I keep hearing him say, have some heart, Rebecca.
13 comments:
April 12th, indeed! Your journey has been arduous but rewarding, I can tell, Rebecca. The book world is changing and I'm not sure anyone understands those changes ... yet. So good for you, getting your book to print! An unforgettable journey, I'm sure. When I published my book about prairie wisdom (more info in SunnyRoomStudio) ... way back when ... William Morrow was bought by HarperCollins just as the book released. NIGHTMARE. Editors and many folks fired in an instant. So, alas, the process is fraught with obstacles most every step of the way, but love for your book and your literary talents will prevail. Have a lovely weekend, relishing this very sunny moment. -- My best, Daisy @ www.daisyhickman.com
This is such a beautiful story. Thanks for sharing it with us. It's just what I needed to hear today because it's been a crummy week where I felt like giving up on a lot of things. I'm glad you fought to get to where you are and I look forward to reading the book that won the good fight with you :-)
Tell it, sister! :)
Thank you ladies so much! Your comments have all made me smile in their own ways :) Love to all of you today!
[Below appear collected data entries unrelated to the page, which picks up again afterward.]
(* ===== verification/PdTypes.v ===== *)
(** * State of the capture (core/pcapdroid.h)

    Connections live in a heap indexed by pointers, because the two
    notification arrays, the packet contexts and the connections of the
    forwarding engine share them: an access to a freed one is undefined.  The
    answers of the environment (allocations, JNI, clock, nDPI) come from the
    sequence [sys]; [calls] counts them and [trace] records what is sent out. *)

From S2P Require Import Prelude CString UtHash ZdtunTypes IpLru PcapDump Blacklist NdpiConf.

Module PdTypes.
Export IpLru Blacklist NdpiConf.

Definition CAPTURE_STATS_UPDATE_FREQUENCY_MS : Z := 300.
Definition CONNECTION_DUMP_UPDATE_FREQUENCY_MS : Z := 1000.
Definition NETD_RESOLVE_DELAY_MS : Z := 1000.
Definition MAX_DPI_PACKETS : Z := 12.
Definition MINIMAL_PAYLOAD_MAX_DIRECTION_SIZE : Z := 512.
Definition CONN_UPDATE_STATS : Z := 1.
Definition CONN_UPDATE_INFO : Z := 2.
Definition CONN_UPDATE_PAYLOAD : Z := 4.
Definition UID_UNKNOWN : Z := -1.
Definition UID_PHONE : Z := 1001.
Definition UID_NETD : Z := 1051.

Inductive payload_mode_t := PAYLOAD_MODE_NONE | PAYLOAD_MODE_MINIMAL | PAYLOAD_MODE_FULL.
#[export] Instance payload_mode_eq_dec : EqDecision payload_mode_t.
Proof. solve_decision. Defined.

Inductive block_quic_mode_t :=
  BLOCK_QUIC_MODE_NEVER | BLOCK_QUIC_MODE_ALWAYS | BLOCK_QUIC_MODE_TO_DECRYPT.
#[export] Instance block_quic_mode_eq_dec : EqDecision block_quic_mode_t.
Proof. solve_decision. Defined.

(** The part of nDPI's flow the capture reads. *)
Record ndpi_flow := Flow {
    host_server_name : cstr;
    tls_quic_alpn : option cstr;
    http_url : option cstr;
  }.
Definition flow_zero : ndpi_flow := Flow [] None None.

(** [pkt_context_t]; [px_data] is the pointer of the connection. *)
Record pkt_context := PCtx {
    px_pkt : zdtun_pkt;
    px_tv : Z * Z;
    px_ms : Z;
    px_is_tx : bool;
    px_tuple : zdtun_5tuple;
    px_data : Z;
  }.

(** A chunk of payload handed to the Java side: direction, time and bytes. *)
Record payload_chunk := Chunk { ch_http : bool; ch_tx : bool; ch_ms : Z; ch_bytes : list Z }.

(** [pd_conn_t].  [payload_chunks] is the content of the Java list it refers to,
    [None] for a null reference. *)
Record pd_conn := PdConn {
    incr_id : Z;
    ndpi_flow_of : option ndpi_flow;
    l7proto : Z;
    alpn : Z;
    pcap_last_update_ms : Z;       (* the two members of the union *)
    ifidx : Z;
    fw_pctx : option pkt_context;
    local_port : Z;
    payload_chunks : option (list payload_chunk);
    first_seen : Z;
    last_seen : Z;
    payload_length : Z;
    sent_bytes : Z;
    rcvd_bytes : Z;
    sent_pkts : Z;
    rcvd_pkts : Z;
    blocked_pkts : Z;
    pd_status : zdtun_conn_status;
    info : option cstr;
    uid : Z;
    tcp_flags_c2s : Z;
    tcp_flags_s2c : Z;
    pending_dns_queries : Z;       (* also last_ack *)
    pending_notification : bool;
    to_purge : bool;
    info_from_lru : bool;
    blacklisted_internal : bool;
    blacklisted_ip : bool;
    blacklisted_domain : bool;
    whitelisted_app : bool;
    to_block : bool;
    netd_block_missed : bool;
    proxied : bool;
    decryption_ignored : bool;
    port_mapping_applied : bool;
    encrypted_l7 : bool;
    payload_truncated : bool;
    has_payload_rx : bool;
    has_payload_tx : bool;
    url : option cstr;
    update_type : Z;
  }.
#[export] Instance eta_pd_conn : Eta pd_conn := fun c =>
  PdConn (incr_id c) (ndpi_flow_of c) (l7proto c) (alpn c)
    (pcap_last_update_ms c) (ifidx c) (fw_pctx c) (local_port c)
    (payload_chunks c) (first_seen c) (last_seen c) (payload_length c) (sent_bytes c)
    (rcvd_bytes c) (sent_pkts c) (rcvd_pkts c) (blocked_pkts c) (pd_status c) (info c) (uid c)
    (tcp_flags_c2s c) (tcp_flags_s2c c) (pending_dns_queries c)
    (pending_notification c) (to_purge c) (info_from_lru c) (blacklisted_internal c)
    (blacklisted_ip c) (blacklisted_domain c) (whitelisted_app c) (to_block c)
    (netd_block_missed c) (proxied c) (decryption_ignored c) (port_mapping_applied c)
    (encrypted_l7 c) (payload_truncated c) (has_payload_rx c) (has_payload_tx c) (url c)
    (update_type c).

(** [pd_calloc(1, sizeof(pd_conn_t))] *)
Definition pd_conn_zero : pd_conn :=
  PdConn 0 None NDPI_PROTOCOL_UNKNOWN 0 0 0 None 0 None 0 0 0 0 0 0 0 0 CONN_STATUS_NEW None 0 0 0 0
    false false false false false false false false false false false false false false
    false false None 0.

(** [conn_and_tuple_t] and [conn_array_t]: [cells] is the memory [items] points
    to, a cell [None] while it is not written; [None] is a NULL array. *)
Record conn_and_tuple := Slot { s_tuple : zdtun_5tuple; s_data : Z }.
Record conn_array := CArr {
    cells : option (list (option conn_and_tuple));
    size : Z;
    cur_items : Z;
  }.
#[export] Instance eta_conn_array : Eta conn_array := fun a => CArr (cells a) (size a) (cur_items a).
Definition conn_array_zero : conn_array := CArr None 0 0.

Record capture_stats_t := CStats {
    cs_sent_bytes : Z; cs_rcvd_bytes : Z; ipv6_sent_bytes : Z; ipv6_rcvd_bytes : Z;
    cs_sent_pkts : Z; cs_rcvd_pkts : Z; new_stats : bool; last_update_ms : Z }.
#[export] Instance eta_capture_stats : Eta capture_stats_t := fun s =>
  CStats (cs_sent_bytes s) (cs_rcvd_bytes s) (ipv6_sent_bytes s) (ipv6_rcvd_bytes s)
    (cs_sent_pkts s) (cs_rcvd_pkts s) (new_stats s) (last_update_ms s).

(** What the Java side receives about a connection: the sections of the update
    that [update_type] selects. *)
Record upd_stats := UpdStats {
    us_last_seen : Z; us_payload_length : Z; us_sent_bytes : Z; us_rcvd_bytes : Z;
    us_sent_pkts : Z; us_rcvd_pkts : Z; us_blocked_pkts : Z; us_tcp_flags : Z; us_flags : Z }.
Record upd_info := UpdInfo { ui_info : cstr; ui_url : cstr; ui_proto : string; ui_encrypted : bool }.
Record conn_update := ConnUpdate {
    cu_id : Z;
    cu_stats : option upd_stats;
    cu_info : option upd_info;
    cu_payload : option (option (list payload_chunk) * bool);
  }.
(** The arguments of the constructor of a connection descriptor. *)
Record conn_descriptor := ConnDescr {
    cd_id : Z; cd_tuple : zdtun_5tuple; cd_local_port : Z; cd_uid : Z; cd_ifidx : Z;
    cd_mitm_decrypt : bool; cd_first_seen : Z }.

(** The arguments of [statsSetData]. *)
Record stats_dump := StatsDump {
    sd_stats : capture_stats_t; sd_dump_size : Z; sd_dropped_pkts : Z; sd_dropped_connections : Z;
    sd_open_sockets : Z; sd_all_max_fd : Z; sd_active_conns : Z; sd_tot_conns : Z;
    sd_dns_requests : Z }.

Inductive pd_event :=
  | EvConnections (new_conns : list (conn_descriptor * conn_update)) (updates : list conn_update)
  | EvStatsDump (s : stats_dump)
  | EvStopPcapDump (file_tail : list (list Z))
  | EvBlacklistsLoaded (names : list (cstr * Z))
  | EvTun (packet : list Z).

(** The malware_detection, firewall, tls_decryption, vpn and pcap_dump parts. *)
Record bl_info := BlInfo { bi_fname : cstr; bi_type : blacklist_type }.
Record bl_status_arr := BlStatusArr {
    st_items : option (list (option (cstr * Z)));
    st_size : Z;
    st_cur_items : Z }.
#[export] Instance eta_bl_status_arr : Eta bl_status_arr := fun a =>
  BlStatusArr (st_items a) (st_size a) (st_cur_items a).

Record malware_t := Malware {
    md_enabled : bool; md_bl : option blacklist; md_whitelist : option blacklist;
    reload_in_progress : bool; reload_done : bool;
    md_new_bl : option blacklist; md_new_wl : option blacklist;
    status_arr : option bl_status_arr; bls_info : list bl_info }.
#[export] Instance eta_malware : Eta malware_t := fun m =>
  Malware (md_enabled m) (md_bl m) (md_whitelist m) (reload_in_progress m) (reload_done m)
    (md_new_bl m) (md_new_wl m) (status_arr m) (bls_info m).

Record firewall_t := Firewall {
    fw_enabled : bool; fw_bl : option blacklist; fw_new_bl : option blacklist;
    wl_enabled : bool; fw_wl : option blacklist; fw_new_wl : option blacklist }.
#[export] Instance eta_firewall : Eta firewall_t := fun f =>
  Firewall (fw_enabled f) (fw_bl f) (fw_new_bl f) (wl_enabled f) (fw_wl f) (fw_new_wl f).

Record tls_t := Tls { tls_enabled : bool; tls_list : option blacklist; tls_new_list : option blacklist }.
#[export] Instance eta_tls : Eta tls_t := fun t => Tls (tls_enabled t) (tls_list t) (tls_new_list t).

Record vpn_t := Vpn {
    block_quic_mode : block_quic_mode_t;
    known_dns_servers : option blacklist;
    ipv4_enabled : bool; ipv4_dns_server : Z; ipv4_internal_dns : Z;
    ipv6_enabled : bool; ipv6_dns_server : list Z }.
#[export] Instance eta_vpn : Eta vpn_t := fun v =>
  Vpn (block_quic_mode v) (known_dns_servers v) (ipv4_enabled v) (ipv4_dns_server v)
    (ipv4_internal_dns v) (ipv6_enabled v) (ipv6_dns_server v).

(** [pcapdroid_t] and the global variables of pcapdroid.c. *)
Record pcapdroid := Pd {
    conns : gmap Z pd_conn;
    next_conn : Z;
    new_conn_id : Z;
    now_ms : Z;
    ip_to_host : ip_lru;
    new_conns : conn_array;
    conns_updates : conn_array;
    uid2app : list (Z * cstr);
    vpn_capture : bool;
    payload_mode : payload_mode_t;
    num_dropped_pkts : Z;
    num_discarded_fragments : Z;
    num_dropped_connections : Z;
    num_dns_requests : Z;
    capture_stats : capture_stats_t;
    tun_stats : zdtun_statistics;
    dumper : option PcapDump.pcap_dumper;
    max_pkts_per_flow : Z;
    socks5_enabled : bool;
    malware_detection : malware_t;
    firewall : firewall_t;
    tls_decryption : tls_t;
    vpn : vpn_t;
    netd_resolve_waiting : Z;
    last_connections_dump : Z;
    next_connections_dump : Z;
    new_dns_server : Z;
    block_private_dns : bool;
    dump_capture_stats_now : bool;
    reload_blacklists_now : bool;
    bl_num_checked_connections : Z;
    fw_num_checked_connections : Z;
    running : bool;
    calls : nat;
    trace : list pd_event;
  }.
#[export] Instance eta_pcapdroid : Eta pcapdroid := fun p =>
  Pd (conns p) (next_conn p) (new_conn_id p) (now_ms p) (ip_to_host p) (new_conns p)
    (conns_updates p) (uid2app p) (vpn_capture p) (payload_mode p) (num_dropped_pkts p) (num_discarded_fragments p) (num_dropped_connections p)
    (num_dns_requests p)
    (capture_stats p) (tun_stats p) (dumper p) (max_pkts_per_flow p) (socks5_enabled p)
    (malware_detection p) (firewall p) (tls_decryption p) (vpn p) (netd_resolve_waiting p)
    (last_connections_dump p) (next_connections_dump p) (new_dns_server p)
    (block_private_dns p) (dump_capture_stats_now p) (reload_blacklists_now p)
    (bl_num_checked_connections p) (fw_num_checked_connections p) (running p) (calls p) (trace p).

(** One answer of the environment: an allocation ([a_mem]), the growth of an
    array ([a_realloc]), the copy of a string ([a_strdup]), a call that can fail ([a_ok]), a number, a string, and what nDPI reports. *)
Record answer := Ans {
    a_mem : bool;
    a_realloc : bool;
    a_strdup : bool;
    a_ok : bool;
    a_int : Z;
    a_bytes : list Z;
    a_proto : ndpi_protocol;
    a_flow : ndpi_flow;
  }.

(** What stays fixed during a run: nDPI's tables and the memory of the dumper. *)
Class PdEnv := {
    sys : nat -> answer;
    isClearTextProto : Z -> bool;
    ndpi_get_proto_name : Z -> string;
    dump_malloc : Z -> option (list Z);
    files : cstr -> option (list Z);     (* the files below the directory of the application *)
  }.

Section ops.
Context `{PdEnv}.

Definition ask {A} (f : answer -> A) : M pcapdroid A :=
  pd ← getS;
  modifyS (fun pd => pd <| calls ::= S |>) ;;
  mret (f (sys (calls pd))).
Definition emit (e : pd_event) : M pcapdroid unit :=
  modifyS (fun pd => pd <| trace ::= fun t => t ++ [e] |>).

(** Accesses through a pointer to a connection. *)
Definition conn (p : Z) : M pcapdroid pd_conn := pd ← getS; liftO (conns pd !! p).
Definition set_conn (p : Z) (f : pd_conn -> pd_conn) : M pcapdroid unit :=
  c ← conn p; modifyS (fun pd => pd <| conns ::= <[p := f c]> |>).

(** Running an operation of a part of the state. *)
Definition zoom {S A} (get : pcapdroid -> S) (put : S -> pcapdroid -> pcapdroid) (m : M S A) :
    M pcapdroid A :=
  pd ← getS;
  r ← liftO (m (get pd));
  modifyS (put (snd r)) ;; mret (fst r).

(** The name of an application is cached the first time it is asked for. *)
Definition get_appname_by_uid (u : Z) : M pcapdroid cstr :=
  pd ← getS;
  match HASH_FIND u (uid2app pd) with
  | Some name => mret name
  | None =>
      mem ← ask a_mem;
      if negb mem then mret [] else
      name ← ask a_bytes;
      modifyS (fun pd => pd <| uid2app ::= HASH_ADD u (take 63 name) |>) ;;
      mret (take 63 name)
  end.

End ops.
End PdTypes.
I smile every time I read this. Such a wonderful, inspiring story. Thank you! :)
Oh Amanda, you are such an inspiration for this story, as well as your lovely website. XOXOXO
rebecca,
firstly, i'd like to say that i am so glad (still) that we got to speak breifly at awp.
secondly, i'm glad that because of that interaction, i now follow your blog. this story is not only amazing to me as a writer, but also as a runner (i ran cross country for 6 years, even after a surgery on my knee at 16).
i just started the process of submitting my work to an agent, and every day i've been opening my e-mail to find another lovely rejection waiting for me.
but i, like you, have heart. i'm not in this for the millions of dollars (as i told you at awp, i'm super broke and my manager funded my trip)...i'm in it to get published, to tell a story i wrote and fell in love with, and share it with others.
i am so excited for you that the book is finally coming. i think i may buy it for myself as a birthday present :) (woot woot, april 19th!)
just saying, we're all in the same game, same race. keep your head up, from this piece i can tell you're an amazing writer.
Hi Lynn(e) honey,
Thank you so much for stopping by the blog! I am so thrilled that we are connected now and that you are such a passionate person. I am still so very impressed that you made it to AWP and so thankful that you came up and spoke with me after my panel. It's so nice to meet another writer with such heart and love for what you do, money or no money. And that's awesome that you used to run in school and even after surgery. Now that is true heart right there.
Happy weekend to you, honey. You let me know if I can help you with your submission process in any way, okay. I am so happy for you! And I am so rooting for you at the sidelines!
XOXOX Rebecca
p.s. April is a great month indeed -- launch time and your birthday!!!
I read this at Amanda's sight and I just love it. One thing I missed before was that you said you were a freshman in high school in '92. I was horking late night tacos and 25 cent draws like it was my major (I was a sophomore in college) in 1992. I used to like you. ;)
Kidding aside, I can't wait for April 12th. You are going to nail it. Regardless of sales or the number of people at your signings, you did it. You ran the race and you did it beautifully. XO
What a beautiful story! Thank you for sharing it.
Thank you Kara honey! XOXO
All those miles running together, the .3 seconds that kept us from running in the state track meet, and I had no idea this story existed. Thanks for sharing... :) Those days feel so long ago, yet almost like yesterday.
Congrats on all your successes!
Oh Kristin honey -- I remember our running so fondly. I can't believe still that .3 seconds kept us from that meet. If only we had known, I know each of us would have run faster. But I love our track days with all of my hear. And I love my track girls. I hope you are doing well, honey, and that you are as happy as can be. I am coming to tour in Illinois and Wisconsin and it would be so lovely to see you!